En attendant, les applications de RV et RA ont tendance à se multiplier dans l’industrie graphique. On voit ainsi de plus en plus d’entreprises recourir à la technique pour leurs présentations dans les salons commerciaux. Xeikon, par exemple, a proposé une visite guidée virtuelle de sa presse Trillium à la dernière Drupa. Plus récemment, nous avons vu à la Fespa de Berlin qu’EFI, tout en exposant un large assortiment de machines en démonstration sur son stand, avait malgré tout préféré laisser la gigantesque presse à jet d’encre Nozomi à la maison. Le visiteur pouvait néanmoins l’admirer de très près par le truchement d’un casque à réalité virtuelle. Quelques salles plus loin, Agfa avait même décidé de ne montrer aucune imprimante : même la Jeti Tauro H3300 LED lancée peu de temps auparavant n’avait une présence que virtuelle (plus, il est vrai, un modèle à l’échelle en Lego). Outre les casques professionnels mis à leur disposition, les visiteurs du stand pouvaient aussi utiliser des visionneuses RV en carton (et les emporter). Dans la même veine, Komori emmenait ses visiteurs au salon Print4all de Milan dans une visite guidée virtuelle interactive de son showroom européen à Utrecht. Celui-ci avait été intégralement photographié à 360 ° pour l’occasion.

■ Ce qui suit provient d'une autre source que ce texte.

Lemma fs_existsSync_run env filePath w :
  fs_existsSync env filePath w = (Ok (on_disk env filePath), log (ExistsSync filePath) w).
Proof. done. Qed.



(** ** The batch indexer within a job *)

Lemma upserts_none cs : Forall not_upsert cs → upserts cs = [].
Proof.
  induction 1 as [|c cs Hc _ IH]; [done|].
  change (c :: cs) with ([c] ++ cs). by rewrite upserts_app, Hc, IH.
Qed.

(** A run that reaches the loading step has resolved a path to a file on
    disk, and has issued the existence check, the probe and calls on the
    collections of the index service, which now has ["pdf-docs"]. *)
Lemma reachLoading_inv env job w filePath w2 :
  reachLoading env job w = (Ok filePath, w2) →
  ∃ p cs,
    filePath = VString p
    ∧ fst (jobFilePath env job w) = Ok (VString p)
    ∧ fs_exists env p = true
    ∧ calls w2 = calls w ++ [ExistsSync (VString p); EmbedQuery "test query"] ++ cs
    ∧ Forall not_upsert cs
    ∧ Forall (λ c, c ≠ PdfLoad (VString p)) cs.
Proof.
  unfold reachLoading, bind. intros H.
  destruct (jobFilePath_pure env job w) as [[fp|e] Hr];
    rewrite Hr in *; [|done].
  rewrite fs_existsSync_run in H.
  destruct (on_disk env fp) eqn:Hdisk; [|done]. cbn [negb] in H.
  destruct fp as [| | | |p|]; try done. simpl in Hdisk.
  destruct (probe_returns env (log (ExistsSync (VString p)) w)) as [d Hd].
  rewrite Hd in H.
  destruct (reconcileCollection env d _) as [[[]|e] w3] eqn:Hrec; [|done].
  inversion H; subst; clear H.
  apply (emits_reconcileCollection env
           (λ c, not_upsert c ∧ c ≠ PdfLoad (VString p))) in Hrec
    as (cs & Hcs & Hnone); try done.
  exists p, cs. split; [done|]. split; [done|]. split; [done|].
  split; [simpl in Hcs; by rewrite Hcs, <- !app_assoc|].
  apply Forall_and in Hnone. done.
Qed.

(** A successful [prepare] has found the file on disk, has loaded and
    split it as the last two calls, and has written nothing to the
    collection's points before. *)
Lemma prepare_ok_inv env job w splitDocs w0 :
  prepare env job w = (Ok splitDocs, w0) →
  ∃ p pre,
    fst (jobFilePath env job w) = Ok (VString p)
    ∧ fs_exists env p = true
    ∧ splitDocs = split_chunks env (pdf_pages env p)
    ∧ calls w0 = calls w ++ pre ++ [PdfLoad (VString p);
                                    SplitDocuments (pdf_pages env p)]
    ∧ upserts pre = [].
Proof.
  unfold prepare, bind at 1. intros H.
  destruct (reachLoading env job w) as [[filePath|e] w2] eqn:Hreach; [|done].
  apply reachLoading_inv in Hreach
    as (p & cs & -> & Hpath & Hdisk & Hcs & Hnone & _).
  unfold bind, pdf_load, splitDocuments, service, ret in H.
  destruct (fault env (length (calls w2))); [done|].
  destruct (fault env (length (calls (log _ w2)))); [done|].
  inversion H; subst; clear H.
  exists p, ([ExistsSync (VString p); EmbedQuery "test query"] ++ cs).
  split; [done|]. split; [done|]. split; [done|]. split.
  - simpl. rewrite Hcs. by rewrite <- !app_assoc.
  - by rewrite upserts_app, (upserts_none cs).
Qed.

Des démonstrations de technologie RA sont déjà proposées : tant HP que Konica Minolta ont montré comment les opérateurs peuvent être aidés dans l’entretien des machines et leur dépannage éventuel grâce à des lunettes à réalité augmentée.

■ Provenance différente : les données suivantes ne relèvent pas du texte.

(** C9.  For every collection of entries (objects with distinct keys), what
    the save effect writes is an array with one record per entry, in order;
    the record has no [audioUrl], and each other field reads as the
    serialization of the entry's field: unchanged for [id], [date],
    [transcription], [analysis], [isProcessing], [exerciseFeedback] and any
    other field whose value is JSON, and [undefined] for a field the entry
    does not have. *)
Theorem saved_entries_omit_audioUrl (entries : list (list (string * jsval))) :
  Forall (fun props => NoDup (map fst props)) entries ->
  exists records,
    App.saved (map VObj entries) = Ok (VArr records)
    /\ List.length records = List.length entries
    /\ forall i props, nth_error entries i = Some props ->
        exists record,
          nth_error records i = Some record
          /\ field "audioUrl" record = VUndef
          /\ (forall k, k <> "audioUrl" ->
               field k record = read_back (field k (VObj props)))
          /\ (forall k, k <> "audioUrl" -> is_json (field k (VObj props)) = true ->
               field k record = field k (VObj props)).
Proof.
  intros Hobjects.
  eexists. split; [apply saved_objects|]. split; [apply length_map|].
  intros i props Hi.
  eexists. split; [rewrite nth_error_map, Hi; reflexivity|].
  assert (Hnd : NoDup (map fst props)).
  { rewrite Forall_forall in Hobjects. apply Hobjects.
    eapply nth_error_In; eauto. }
  assert (Hread : forall k, k <> "audioUrl" ->
            field k (VObj (members (filter (fun kv =>
                             negb (String.eqb (fst kv) "audioUrl")) props)))
            = read_back (field k (VObj props))).
  { intros k Hk. cbn [field].
    rewrite lookup_members by now apply NoDup_filter_keys.
    now rewrite lookup_filter_other. }
  split; [|split].
  - cbn [field].
    rewrite lookup_members_absent; [reflexivity|].
    apply lookup_filter_audioUrl.
  - exact Hread.
  - intros k Hk Hjson. rewrite Hread by exact Hk.
    now apply read_back_is_json.
Qed.

Lemma saved_entries_omit_audioUrl_witness :
  Forall (fun props => NoDup (map fst props)) [Examples.fresh_entry]
  /\ exists records,
       App.saved (map VObj [Examples.fresh_entry]) = Ok (VArr records)
       /\ List.length records = 1
       /\ forall i props, nth_error [Examples.fresh_entry] i = Some props ->
           exists record,
             nth_error records i = Some record
             /\ field "audioUrl" record = VUndef
             /\ (forall k, k <> "audioUrl" ->
                  field k record = read_back (field k (VObj props)))
             /\ (forall k, k <> "audioUrl" ->
                  is_json (field k (VObj props)) = true ->
                  field k record = field k (VObj props)).
Proof.
  assert (H : Forall (fun props => NoDup (map fst props)) [Examples.fresh_entry]).
  { constructor; [|constructor].
    repeat (constructor; [cbn; intuition discriminate|]). constructor. }
  split; [exact H|].
  exact (saved_entries_omit_audioUrl [Examples.fresh_entry] H).
Defined.

(** ** The recorder *)

Section Recorder_facts.

Import AudioRecorder.

Lemma bytes_of_app l1 l2 : bytes_of (l1 ++ l2) = bytes_of l1 ++ bytes_of l2.
Proof. unfold bytes_of. now rewrite map_app, concat_app. Qed.

Lemma mem_head s l : mem s (s :: l) = true.
Proof. unfold mem. cbn [existsb]. now rewrite Nat.eqb_refl. Qed.

(** A chunk or a tick changes the chunks and the duration only; an empty
    chunk is not kept, which loses no byte. *)
Lemma deliver_step (s : nat) (e : session_event) (st : State) :
  mem s (recording st) || mem s (stopping st) = true ->
  let st' := step st (deliver s e) in
  bytes_of (chunks st') = bytes_of (chunks st) ++ bytes_of (chunks_of [e])
  /\ isRecording st' = isRecording st
  /\ mediaRecorder st' = mediaRecorder st
  /\ recording st' = recording st
  /\ stopping st' = stopping st
  /\ completed st' = completed st.
Proof.
  intros Hmem. destruct e as [data|]; cbn [deliver step chunks_of].
  - rewrite Hmem. unfold ondataavailable, blob_size.
    assert (Hone : bytes_of [data] = blob_bytes data)
      by (unfold bytes_of; cbn [map List.concat]; apply app_nil_r).
    rewrite Hone.
    destruct (blob_bytes data) as [|b bs] eqn:E; cbn [List.length Nat.ltb Nat.leb].
    + rewrite app_nil_r. repeat split.
    + cbn [chunks isRecording mediaRecorder recording stopping completed].
      rewrite bytes_of_app, Hone. repeat split.
  - assert (Hnone : bytes_of [] = []) by reflexivity.
    rewrite Hnone, app_nil_r.
    destruct (timerActive st || (0 <? leakedTimers st)); repeat split.
Qed.

Lemma chunks_of_app l1 l2 : chunks_of (l1 ++ l2) = chunks_of l1 ++ chunks_of l2.
Proof.
  induction l1 as [|[data|] l1 IH]; cbn [app chunks_of]; [reflexivity| |exact IH].
  now rewrite IH.
Qed.

Lemma deliver_run (s : nat) (evs : list session_event) : forall st,
  mem s (recording st) || mem s (stopping st) = true ->
  let st' := run st (map (deliver s) evs) in
  bytes_of (chunks st') = bytes_of (chunks st) ++ bytes_of (chunks_of evs)
  /\ isRecording st' = isRecording st
  /\ mediaRecorder st' = mediaRecorder st
  /\ recording st' = recording st
  /\ stopping st' = stopping st
  /\ completed st' = completed st.
Proof.
  induction evs as [|e evs IH]; intros st Hmem.
  - cbn [map run fold_left chunks_of].
    assert (Hnone : bytes_of [] = []) by reflexivity.
    rewrite Hnone, app_nil_r. repeat split.
  - cbn [map run fold_left].
    destruct (deliver_step s e st Hmem) as (Hc & Hi & Hm & Hr & Hs & Hd).
    assert (Hmem' : mem s (recording (step st (deliver s e)))
                    || mem s (stopping (step st (deliver s e))) = true)
      by now rewrite Hr, Hs.
    destruct (IH _ Hmem') as (Hc' & Hi' & Hm' & Hr' & Hs' & Hd').
    unfold run in *.
    rewrite Hc', Hc, Hi', Hi, Hm', Hm, Hr', Hr, Hs', Hs, Hd', Hd.
    change (e :: evs) with ([e] ++ evs).
    rewrite chunks_of_app, bytes_of_app, app_assoc.
    repeat split.
Qed.

Lemma blob_size_sum (l : list Blob) :
  List.length (bytes_of l) = list_sum (map blob_size l).
Proof.
  unfold bytes_of, blob_size. rewrite length_concat, map_map. reflexivity.
Qed.

(** The state in which a session on [s] starts to record. *)
Lemma session_start (s : nat) (st : State) :
  isRecording st = false ->
  let st1 := run st [Click; Acquired (Ok s)] in
  chunks st1 = [] /\ isRecording st1 = true /\ mediaRecorder st1 = Some s
  /\ recording st1 = s :: recording st /\ stopping st1 = stopping st
  /\ completed st1 = completed st.
Proof.
  intros Hidle. cbn [run fold_left step]. rewrite Hidle.
  cbn. repeat split.
Qed.

(** Pressing the button while [s] records stops its recorder. *)
Lemma session_stop (s : nat) (st : State) :
  isRecording st = true -> mediaRecorder st = Some s ->
  mem s (recording st) = true ->
  let st' := step st Click in
  chunks st' = chunks st /\ stopping st' = s :: stopping st
  /\ completed st' = completed st.
Proof.
  intros Hrec Hmr Hmem. cbn [step]. rewrite Hrec.
  unfold stopRecording. rewrite Hmr, Hrec, Hmem. cbn. repeat split.
Qed.

(** The [stop] event of [s] hands over the blob of the chunks held. *)
Lemma session_end (s : nat) (st : State) :
  mem s (stopping st) = true ->
  completed (step st (Stopped s))
  = completed st ++ [new_Blob (chunks st) "audio/webm"].
Proof.
  intros Hmem. cbn [step]. rewrite Hmem. reflexivity.
Qed.

End Recorder_facts.


(** X26.  A session that runs alone, from a component that does not record,
    hands over on stop the chunks received during the session, concatenated
    in the order of arrival: the bytes of the blob are the chunks' bytes in
    order, and its length is the sum of the chunks' lengths. *)
Theorem recording_concatenates_chunks (st : AudioRecorder.State) (stream : nat)
    (during after : list AudioRecorder.session_event) :
  AudioRecorder.isRecording st = false ->
  let final := AudioRecorder.run st (AudioRecorder.session stream during after) in
  let received := AudioRecorder.chunks_of (during ++ after) in
  exists blob,
    AudioRecorder.completed final = AudioRecorder.completed st ++ [blob]
    /\ blob_bytes blob = List.concat (map blob_bytes received)
    /\ blob_type blob = "audio/webm"
    /\ blob_size blob = list_sum (map blob_size received).
Proof.
  intros Hidle final received.
  unfold final, AudioRecorder.session, AudioRecorder.run.
  change (AudioRecorder.Click :: AudioRecorder.Acquired (Ok stream)
            :: map (AudioRecorder.deliver stream) during
            ++ AudioRecorder.Click :: map (AudioRecorder.deliver stream) after
            ++ [AudioRecorder.Stopped stream])
    with ([AudioRecorder.Click; AudioRecorder.Acquired (Ok stream)]
            ++ map (AudioRecorder.deliver stream) during
            ++ [AudioRecorder.Click] ++ map (AudioRecorder.deliver stream) after
            ++ [AudioRecorder.Stopped stream]).
  rewrite !fold_left_app.
  destruct (session_start stream st Hidle) as (Hc1 & Hi1 & Hm1 & Hr1 & Hs1 & Hd1).
  unfold AudioRecorder.run in *.
  set (st1 := fold_left AudioRecorder.step
                [AudioRecorder.Click; AudioRecorder.Acquired (Ok stream)] st) in *.
  assert (Hmem1 : AudioRecorder.mem stream (AudioRecorder.recording st1)
                  || AudioRecorder.mem stream (AudioRecorder.stopping st1) = true)
    by (rewrite Hr1, mem_head; reflexivity).
  destruct (deliver_run stream during st1 Hmem1)
    as (Hc2 & Hi2 & Hm2 & Hr2 & Hs2 & Hd2).
  unfold AudioRecorder.run in *.
  set (st2 := fold_left AudioRecorder.step
                (map (AudioRecorder.deliver stream) during) st1) in *.
  assert (Hrec2 : AudioRecorder.mem stream (AudioRecorder.recording st2) = true)
    by (rewrite Hr2, Hr1; apply mem_head).
  destruct (session_stop stream st2 (eq_trans Hi2 Hi1) (eq_trans Hm2 Hm1) Hrec2)
    as (Hc3 & Hs3 & Hd3).
  cbn [fold_left] in *.
  set (st3 := AudioRecorder.step st2 AudioRecorder.Click) in *.
  assert (Hmem3 : AudioRecorder.mem stream (AudioRecorder.recording st3)
                  || AudioRecorder.mem stream (AudioRecorder.stopping st3) = true)
    by (rewrite Hs3, mem_head; apply orb_true_r).
  destruct (deliver_run stream after st3 Hmem3)
    as (Hc4 & _ & _ & _ & Hs4 & Hd4).
  unfold AudioRecorder.run in *.
  set (st4 := fold_left AudioRecorder.step
                (map (AudioRecorder.deliver stream) after) st3) in *.
  assert (Hmem4 : AudioRecorder.mem stream (AudioRecorder.stopping st4) = true)
    by (rewrite Hs4, Hs3; apply mem_head).
  rewrite (session_end stream st4 Hmem4).
  assert (Hbytes : bytes_of (AudioRecorder.chunks st4) = bytes_of received).
  { rewrite Hc4, Hc3, Hc2, Hc1. unfold received.
    rewrite chunks_of_app, bytes_of_app. reflexivity. }
  exists (new_Blob (AudioRecorder.chunks st4) "audio/webm").
  split; [|split; [|split]].
  - now rewrite Hd4, Hd3, Hd2, Hd1.
  - exact Hbytes.
  - reflexivity.
  - unfold blob_size at 1. cbn [new_Blob blob_bytes].
    rewrite Hbytes. apply blob_size_sum.
Qed.

Lemma recording_concatenates_chunks_witness :
  AudioRecorder.isRecording AudioRecorder.init = false
  /\ exists blob,
       AudioRecorder.completed
         (AudioRecorder.run AudioRecorder.init
            (AudioRecorder.session 1
               [ AudioRecorder.Chunk Examples.first_chunk; AudioRecorder.Second;
                 AudioRecorder.Chunk Examples.no_chunk ]
               [ AudioRecorder.Chunk Examples.last_chunk ]))
       = [] ++ [blob]
       /\ blob_bytes blob = [x1a; x45; xdf; xa3; x9f]
       /\ blob_type blob = "audio/webm"
       /\ blob_size blob = 5.
Proof.
  split; [reflexivity|].
  exact (recording_concatenates_chunks AudioRecorder.init 1
           [ AudioRecorder.Chunk Examples.first_chunk; AudioRecorder.Second;
             AudioRecorder.Chunk Examples.no_chunk ]
           [ AudioRecorder.Chunk Examples.last_chunk ] eq_refl).
Defined.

Lors de la Fespa, Canon avait fait appel à la RA pour projeter sa vidéo « Unleash automation » sur des valisettes en carton.

Réalité augmentée et imprimé

L’imprimé se prête par excellence aux applications de réalité augmentée. Nous avons évoqué plus haut la technologie Clickable Paper de Ricoh, qui fait apparaître des boutons interactifs sur lesquels l’utilisateur peut cliquer directement pour accéder à des informations complémentaires disponibles en ligne. Mais entretemps, toute une série d’applications créatives ont vu le jour, qui semblent donner vie à l’image imprimée. Ainsi, les bouteilles de la bière De Kampioenen ont fait le tour du monde voici quelques années, parce que les personnages sur l’étiquette se mettaient à dialoguer grâce à la réalité augmentée. Coca-Cola projette des vidéos musicales sur ses canettes en partenariat avec Spotify. Lego fait jaillir ses créations de son catalogue papier en trois dimensions grâce à la RA. Albert Heijn expérimente depuis l’an dernier une appli RA qui affiche des infoproduits supplémentaires (par exemple, le mode de préparation) lorsque le consommateur scanne l’étiquette. Heinz fait des suggestions de menu virtuelles via l’étiquette de ses bouteilles de ketchup. Domino’s Pizza tente d’attirer les clients potentiels avec des promos spéciales en RA sur ses affiches dans les abribus. Et le magazine américain Time a rendu son premier numéro de l’année interactif en enrichissant le contenu du d’infographies, vidéos et animations en réalité augmentée.

Premiers pas

Bref, la seule limite est celle de la créativité des marketeurs, designers et donneurs d’ordres. Pour celui qui souhaite s’y essayer, le spécialiste de la réalité augmentée Layar (néerlandais à l’origine, mais qui appartient désormais à Blippar) offre la possibilité d’ajouter des éléments virtuels, simplement et sans devoir programmer, à une affiche, un emballage ou un folder existant.